New slam, local deathcore, party thrash, razorgrind, brutal death metal and old-school hometown history all fit within the same day.
We ran into our friend Kayla Stensland at the show who was nice enough to provide this gallery she got of Fed to Pigs.









The part of the festival that does not come through the speakers

As someone who has worked as an event vendor, I know how much a good booth can change the feeling of a room.
Vendors give people somewhere to linger between sets. They create conversations that would not happen in a line at the bar and remind us that a local scene is built by more than musicians.
One of my favorite parts of events at Bigs has been running into Michele and her partner with Sanctuary Goods. Their table is filled with jewelry, stones, tinctures, artwork and other handcrafted goods, but what stays with me is their warmth.
They do not simply put merchandise on a folding table. They take care of people, and people can feel the difference.
Sanctuary Goods is still a relatively new Sioux Falls shop. Founder and curator Stefan Bernardino opened the Jones421 storefront in December 2024 and described it as “a place filled with curiosities.”
Its mix of local art, wellness, spirituality and handmade work fit naturally at SlamDakota. Alternative culture is rarely one straight line. It is more like a neighborhood where the tattoo shop, record label, jewelry maker and death-metal band all borrow extension cords from one another.




The rest of the festival marketplace carried the same handmade character. Shirts and records shared space with jewelry and artwork. An artist worked at an easel inside while another booth glowed behind them.
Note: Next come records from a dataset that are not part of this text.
(* ===== verification/BfSet.v ===== *)
(** Sets: [struct bf_set], its constructors, and sets as text,
    [src/libbpfilter/set.c].

    [key] has [n_comps] entries; an element is the list of its [elem_size]
    bytes.  The tool calls [bf_set_new_from_raw] on the sets its lexer cuts out
    of a ruleset: the memory of each element is allocated and not initialised,
    a component's parser writes in it from the component's offset on. *)

From S2P Require Import Prelude Helper CString Printf Inet Hook Matcher Payload.
From Stdlib Require Import Ascii.

Definition BF_SET_MAX_N_COMPS : nat := 8.

Record bf_set : Type := mk_set {
  set_name : option string;
  set_key : list bf_matcher_type;
  set_elems : list (list Z);
  set_elem_size : Z;
  set_use_trie : bool
}.

Definition type_flag (t : bf_matcher_type) : Z := BF_FLAG (bf_matcher_type_to_Z t).

Definition _BF_SET_USE_TRIE_MASK : Z :=
  BF_FLAGS (bf_matcher_type_to_Z <$>
    [BF_MATCHER_IP4_SNET; BF_MATCHER_IP4_DNET; BF_MATCHER_IP6_SNET; BF_MATCHER_IP6_DNET]).

(** The loop of [bf_set_new] over the key: the element size and the mask of the
    types seen. *)
Fixpoint set_new_comps (key : list bf_matcher_type) (elem_size mask : Z) : res (Z * Z) :=
  match key with
  | [] => Ok (elem_size, mask)
  | t :: key =>
      match bf_matcher_get_ops t BF_MATCHER_IN with
      | None => Err (- ENOTSUP)
      | Some ops => set_new_comps key (elem_size + ref_payload_size ops) (Z.lor mask (type_flag t))
      end
  end.

Definition bf_set_new (name : option string) (key : list bf_matcher_type) : res bf_set :=
  let n_comps := length key in
  if (n_comps =? 0)%nat then Err (- EINVAL)
  else if (BF_SET_MAX_N_COMPS <? n_comps)%nat then Err (- E2BIG)
  else
    let! p := set_new_comps key 0 0 in
    let '(elem_size, mask) := p in
    let nets := negb (Z.land mask _BF_SET_USE_TRIE_MASK =? 0) in
    if (1 <? n_comps)%nat && nets then Err (- EINVAL)
    else Ok (mk_set name key [] elem_size ((n_comps =? 1)%nat && nets)).

(** Copies [elem_size] bytes of [elem]. *)
Definition bf_set_add_elem (set : bf_set) (elem : list Z) : bf_set :=
  mk_set (set_name set) (set_key set)
         (set_elems set ++ [take (Z.to_nat (set_elem_size set)) elem])
         (set_elem_size set) (set_use_trie set).

(** * Text *)

(** ** The key *)

(** One component, [BF_SET_MAX_N_COMPS] of them at most. *)
Definition parse_comp (key : list bf_matcher_type) (token : string) : res (list bf_matcher_type) :=
  if (length key =? BF_SET_MAX_N_COMPS)%nat then Err (- E2BIG)
  else let! type := bf_matcher_type_from_str (bf_trim token) in Ok (key ++ [type]).

Definition _bf_set_parse_key (raw_key : string) : res (list bf_matcher_type) :=
  let! key := strtok_each "()," parse_comp raw_key [] in
  match key with [] => Err (- EINVAL) | _ => Ok key end.

Section RawSet.
Context `{Ifaces}.

(** Byte [i] of the [n]th element that is allocated, before anything is written
    there. *)
Variable heap : nat -> nat -> Z.

Definition malloc (n : nat) (size : Z) : list Z := heap n <$> seq 0 (Z.to_nat size).

(** ** The elements *)

(** The element, the offset of the next component and its index. *)
Record elem_state : Type := mk_elem_state { es_elem : list Z; es_offset : Z; es_comp_idx : nat }.

Definition parse_part (set : bf_set) (st : elem_state) (token : string) : res elem_state :=
  match set_key set !! es_comp_idx st with
  | None => Err (- EINVAL)
  | Some type =>
      match bf_matcher_get_ops type BF_MATCHER_IN with
      | None => Err (- EINVAL)
      | Some ops =>
          let offset := Z.to_nat (es_offset st) in
          let! part := parse_with (ops_parse ops) (drop offset (es_elem st)) (bf_trim token) in
          Ok (mk_elem_state (take offset (es_elem st) ++ part) (es_offset st + ref_payload_size ops) (S (es_comp_idx st)))
      end
  end.

Definition with_elem (set : bf_set) (elem : list Z) : bf_set :=
  mk_set (set_name set) (set_key set) (set_elems set ++ [elem]) (set_elem_size set) (set_use_trie set).

Definition _bf_set_parse_elem (set : bf_set) (raw_elem : string) : res bf_set :=
  let elem := malloc (length (set_elems set)) (set_elem_size set) in
  let! st := strtok_each "," (parse_part set) raw_elem (mk_elem_state elem 0 0) in
  if negb (es_comp_idx st =? length (set_key set))%nat then Err (- EINVAL)
  else Ok (with_elem set (es_elem st)).

(** ** Sets *)

(** ["{};\n"] *)
Definition elem_delim : string := "{};" +s+ str1 "010".

(** What the buffer holds once its first token is cut: the delimiters before
    it, the token, and the end of the string. *)
Definition cut (s token : string) : string :=
  String.substring 0 (String.length s - String.length (tok_skip elem_delim s)) s +s+ token.

(** [tmp] points to the buffer for the first token only.  A token that is blank
    leaves it: when the first one is blank, the next call starts over, on a
    buffer that now ends with this token. *)
Fixpoint parse_elems (fuel : nat) (tmp : bool) (s : string) (set : bf_set) : res bf_set :=
  match strtok_r s elem_delim with
  | None => Ok set
  | Some (token, rest) =>
      match fuel with
      | O => Err (- BF_CRASH)
      | S fuel =>
          let raw_elem := bf_trim token in
          if negb (first_is (fun _ => true) raw_elem)
          then parse_elems fuel tmp (if tmp then cut s token else rest) set
          else
            let! set := _bf_set_parse_elem set raw_elem in
            parse_elems fuel false rest set
      end
  end.

(** A call of [strtok_r] that moves on shortens what is left, so that the length
    of the string is enough fuel for the calls there are, if they end. *)
Definition bf_set_new_from_raw (name : option string) (raw_key raw_payload : string) : res bf_set :=
  let! key := _bf_set_parse_key raw_key in
  let! set := bf_set_new name key in
  parse_elems (String.length raw_payload) true raw_payload set.
End RawSet.

(** * Well-formed sets *)

Definition is_net_type (t : bf_matcher_type) : bool :=
  bool_decide (t ∈ [BF_MATCHER_IP4_SNET; BF_MATCHER_IP4_DNET; BF_MATCHER_IP6_SNET; BF_MATCHER_IP6_DNET]).

Definition comp_size (t : bf_matcher_type) : Z :=
  match bf_matcher_get_ops t BF_MATCHER_IN with Some ops => ref_payload_size ops | None => 0 end.

Definition key_size (key : list bf_matcher_type) : Z := foldr (fun t n => comp_size t + n) 0 key.

(** What [bf_set_new] guarantees: 1 to 8 components that support [in], the
    element size is theirs, a network component is alone, and the trie is used
    exactly then. *)
Record set_wf (s : bf_set) : Prop := mk_set_wf {
  set_wf_comps : (1 <= length (set_key s) <= BF_SET_MAX_N_COMPS)%nat;
  set_wf_ops : Forall (fun t => is_Some (bf_matcher_get_ops t BF_MATCHER_IN)) (set_key s);
  set_wf_size : set_elem_size s = key_size (set_key s);
  set_wf_net : (1 < length (set_key s))%nat -> Forall (fun t => is_net_type t = false) (set_key s);
  set_wf_trie : set_use_trie s = existsb is_net_type (set_key s);
  set_wf_elems : Forall (fun e => Z.of_nat (length e) = set_elem_size s) (set_elems s)
}.

(** * Lemmas *)

Lemma set_new_comps_spec key es mask es' mask' :
  set_new_comps key es mask = Ok (es', mask') ->
  Forall (fun t => is_Some (bf_matcher_get_ops t BF_MATCHER_IN)) key /\
  es' = es + key_size key /\
  mask' = Z.lor mask (foldr (fun t f => Z.lor (type_flag t) f) 0 key).
Proof.
  revert es mask. induction key as [|t key IH]; intros es mask; cbn [set_new_comps foldr].
  - intros [= <- <-]. rewrite Z.lor_0_r. split_and!; [constructor|cbn; lia|done].
  - destruct (bf_matcher_get_ops t BF_MATCHER_IN) as [ops|] eqn:E; [|done].
    intros H. apply IH in H as (Hf & -> & ->). split_and!.
    + by constructor; [exists ops|].
    + change (key_size (t :: key)) with (comp_size t + key_size key).
      replace (comp_size t) with (ref_payload_size ops) by (unfold comp_size; by rewrite E). lia.
    + by rewrite Z.lor_assoc.
Qed.

Lemma net_flag_spec t : is_Some (bf_matcher_get_ops t BF_MATCHER_IN) ->
  (Z.land (type_flag t) _BF_SET_USE_TRIE_MASK =? 0) = negb (is_net_type t).
Proof. destruct t; try (by vm_compute); by intros [? [=]]. Qed.

Lemma net_mask_spec key : Forall (fun t => is_Some (bf_matcher_get_ops t BF_MATCHER_IN)) key ->
  negb (Z.land (foldr (fun t f => Z.lor (type_flag t) f) 0 key) _BF_SET_USE_TRIE_MASK =? 0) =
  existsb is_net_type key.
Proof.
  induction 1 as [|t key Ht _ IH]; [done|]. cbn [foldr existsb].
  rewrite Z.land_lor_distr_l, <- IH.
  pose proof (net_flag_spec t Ht) as E.
  rewrite (Bool.negb_involutive_reverse (is_net_type t)), <- E.
  rewrite <- negb_andb. f_equal. apply eq_bool_prop_intro.
  rewrite andb_True, !Is_true_true, !Z.eqb_eq. apply Z.lor_eq_0_iff.
Qed.

Lemma bf_set_new_wf name key s : bf_set_new name key = Ok s ->
  set_wf s /\ set_name s = name /\ set_key s = key /\ set_elems s = [].
Proof.
  unfold bf_set_new. destruct (Nat.eqb_spec (length key) 0) as [|Hn]; [done|].
  destruct (Nat.ltb_spec BF_SET_MAX_N_COMPS (length key)) as [|Hm]; [done|].
  destruct (set_new_comps key 0 0) as [[es mask]|] eqn:E; cbn [rbind]; [|done].
  apply set_new_comps_spec in E as (Hf & -> & ->). rewrite Z.lor_0_l, net_mask_spec by done.
  destruct (Nat.ltb_spec 1 (length key)) as [H1|H1]; cbn [andb].
  - destruct (existsb is_net_type key) eqn:Ex; [done|]. intros [= <-].
    split_and!; [constructor; cbn [set_key set_elems set_elem_size set_use_trie]|done..].
    + lia.
    + done.
    + lia.
    + intros _. apply Forall_forall. intros t Ht.
      apply not_true_iff_false. intros Hnt. apply not_true_iff_false in Ex. apply Ex.
      apply existsb_exists. exists t. by rewrite <- list_elem_of_In.
    + rewrite Ex. apply andb_false_r.
    + constructor.
  - intros [= <-]. split_and!; [constructor; cbn [set_key set_elems set_elem_size set_use_trie]|done..].
    + lia.
    + done.
    + lia.
    + lia.
    + replace (length key =? 1)%nat with true by (symmetry; apply Nat.eqb_eq; lia). done.
    + constructor.
Qed.

Lemma bf_set_add_elem_wf s e : set_wf s -> Z.of_nat (length e) = set_elem_size s ->
  set_wf (bf_set_add_elem s e) /\ set_elems (bf_set_add_elem s e) = set_elems s ++ [e].
Proof.
  intros [] He.
  assert (take (Z.to_nat (set_elem_size s)) e = e) as Ht
    by (rewrite <- He, Nat2Z.id; apply firstn_all).
  unfold bf_set_add_elem. rewrite Ht. split; [|done].
  constructor; cbn [set_key set_elems set_elem_size set_use_trie]; [done..|].
  apply Forall_app. split; [done|]. by constructor.
Qed.

Lemma comp_size_range t : 0 <= comp_size t <= 24.
Proof.
  unfold comp_size. destruct (bf_matcher_get_ops t BF_MATCHER_IN) as [ops|] eqn:E; [|lia].
  apply get_ops_payload_size in E. lia.
Qed.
Outside, Westside Glass Emporium paired its merchandise display with live glassworking, giving the parking lot one more kind of controlled fire.
When all that culture made people hungry, Windy City Bites was waiting in the parking lot. Food trucks are humble pieces of festival infrastructure, but around hour six, a hot meal can feel like thoughtful urban planning.
The afterglow
By midnight, the smoke had started to clear, the vendor tables were being packed away and the parking lot was slowly becoming a parking lot again. The music may stop on schedule, but a metal festival follows you home in ringing ears, dusty shoes and the sudden realization that your neck is going to file a complaint in the morning.
This was only my second SlamDakota, but I left with the same feeling that first brought me into the metal scene years ago. The music may be built from aggression, distortion and every unpleasant medical term a band could fit onto a T-shirt, but the people remain remarkably welcoming.
Most communities are built with lumber, asphalt and meetings that should have been emails. Metal communities are built with cables, black shirts and somebody reaching down to help a stranger back to their feet.
Watching Suffer close the night brought the festival’s history full circle. A Sioux Falls band with roots reaching back to 1989 finished a day that began with some of the newest names in slam and death metal. Between them stood the touring bands, local musicians, artists, vendors, sponsors, production crews and fans carrying the scene forward.
Nine editions are now in the books. If the Roman numerals continue as expected, next year brings X. Until then, Sioux Falls can let its ears recover and take some pride in knowing the most vicious fest in the Midwest is also one of its warmest welcomes.